Buckling and vibration of FG graphene platelets/aluminum sandwich curved nanobeams considering the thickness stretching effect and exposed to a magnetic field

This paper studies the buckling and vibration analyses of a new model composed of a homogeneous ceramic curved nanobeam sandwiched between two reinforced composite layers. The face layers are made of an aluminum matrix reinforced with functionally graded (FG) graphene nanosheets (nanoplatelets) (GNShs). The present model is assumed to be embedded in an elastic substrate, exposed to an axial magnetic field and axial compressive external loads. Moreover, various boundary conditions are considered. The faces contain multi-composite nanolayres. Each nanolayer is composed of an aluminum matrix reinforced with uniformly distributed GNShs.

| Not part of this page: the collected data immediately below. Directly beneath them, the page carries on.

(** * cloudflare-speed: statistics, timed requests and measurement phases

    A shallow embedding of [internal/math] (Average, Median, Jitter,
    Quartile) and of [cmd/cloudflare-speed/main.go] (request,
    measureLatency, measureDownload, measureUpload, fetchCfCdnCgiTrace).

    Go's [float64] is IEEE 754 binary64, which is what Rocq's primitive
    [float] is, so samples are primitive floats and the examples of the
    specification are evaluated bit for bit.  Go's [int] (64 bits on the
    platforms the program targets) is [Z] with the wrap-around written
    out, and Go's [string] is [string] (a sequence of bytes). *)

From Stdlib Require Import ZArith Lia List Bool Sorting.Permutation Sorting.Sorted.
From Stdlib Require Import Floats Strings.Ascii.
From stdpp Require Import base option list strings pretty gmap.

Local Open Scope Z_scope.

(** ** Machine integers and float64 conversions *)

Module Int64.

Definition min_int : Z := - 2 ^ 63.
Definition max_int : Z := 2 ^ 63 - 1.

(** Two's-complement wrap-around of Go's signed 64-bit arithmetic. *)
Definition wrap (z : Z) : Z := (z + 2 ^ 63) mod 2 ^ 64 - 2 ^ 63.

Definition in_range (z : Z) : bool := (min_int <=? z) && (z <=? max_int).

(** [a * b] on [int]. *)
Definition mul (a b : Z) : Z := wrap (a * b).

End Int64.

Module Float64.

Definition is_nan (x : float) : bool := negb (x =? x)%float.

(** [float64(i)] for an [int]: the nearest binary64.  The magnitude goes
    through a 63-bit unsigned integer, which holds every [int] but the
    smallest, [-2^63], itself a power of two. *)
Definition of_int (z : Z) : float :=
  if z =? - 2 ^ 63 then (-0x1p63)%float
  else if z <? 0 then (- of_uint63 (Uint63.of_Z (- z)))%float
  else of_uint63 (Uint63.of_Z z).

(** The value of a finite float with the fraction dropped, towards zero. *)
Definition trunc (x : float) : option Z :=
  match Prim2SF x with
  | S754_zero _ => Some 0
  | S754_finite s m e =>
      let mag := Z.shiftl (Z.pos m) e in
      Some (if s then - mag else mag)
  | S754_infinity _ | S754_nan => None
  end.

(** [int(x)] for a [float64]: the fraction is discarded.  When the value
    does not fit (NaN, infinities, magnitude of 2^63 or more) Go leaves the
    result to the implementation; on amd64 the conversion instruction
    yields the smallest int64, which is what is modelled here.  What is
    proved below about the value converted is proved for values that
    fit. *)
Definition to_int (x : float) : Z :=
  match trunc x with
  | Some z => if Int64.in_range z then z else Int64.min_int
  | None => Int64.min_int
  end.

End Float64.

(** ** Run-time panics

    A Go function either returns or panics; the panics this program can
    raise are an index out of range and [strings.Repeat] with a negative
    count. *)

Inductive panic : Type :=
  | IndexOutOfRange (i n : Z)
  | NegativeRepeatCount.

Inductive result (A : Type) : Type :=
  | Ok (a : A)
  | Panic (p : panic).
Arguments Ok {A} a.
Arguments Panic {A} p.

#[global] Instance result_ret : MRet result := fun _ a => Ok a.
#[global] Instance result_bind : MBind result := fun _ _ f m =>
  match m with
  | Ok a => f a
  | Panic p => Panic p
  end.

(** A computation over a state [S]: it returns or panics, and leaves a
    state either way. *)
Definition St (S A : Type) : Type := S -> result A * S.

#[global] Instance St_ret {S} : MRet (St S) := fun _ a s => (Ok a, s).
#[global] Instance St_bind {S} : MBind (St S) := fun _ _ f m s =>
  match m s with
  | (Ok a, s') => f a s'
  | (Panic p, s') => (Panic p, s')
  end.

Definition lift {S A} (r : result A) : St S A := fun s => (r, s).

The material properties of each face layer as a whole are graded through the thickness according to a piecewise micromechanical model. A refined higher-order curved beam theory is introduced in the polar coordinates considering the thickness stretching effect. Based on the proposed theory, four motion equations are presented containing Lorentz magnetic force and beam-foundation interaction. These equations are analytically solved to obtain the mechanical buckling load as well as the natural frequencies of the sandwich curved nanobeam. Since the general form of the strain-displacement relations is considered in the polar coordinates, the present formulation gives precise results for both shallow and deep curved beams. The effects of the different parameters such as arc angle, magnetic field parameter, elastic substrate parameters, boundary conditions, graphene wight fraction and core thickness on the buckling load and free vibration of the sandwich curved composite beams are investigated.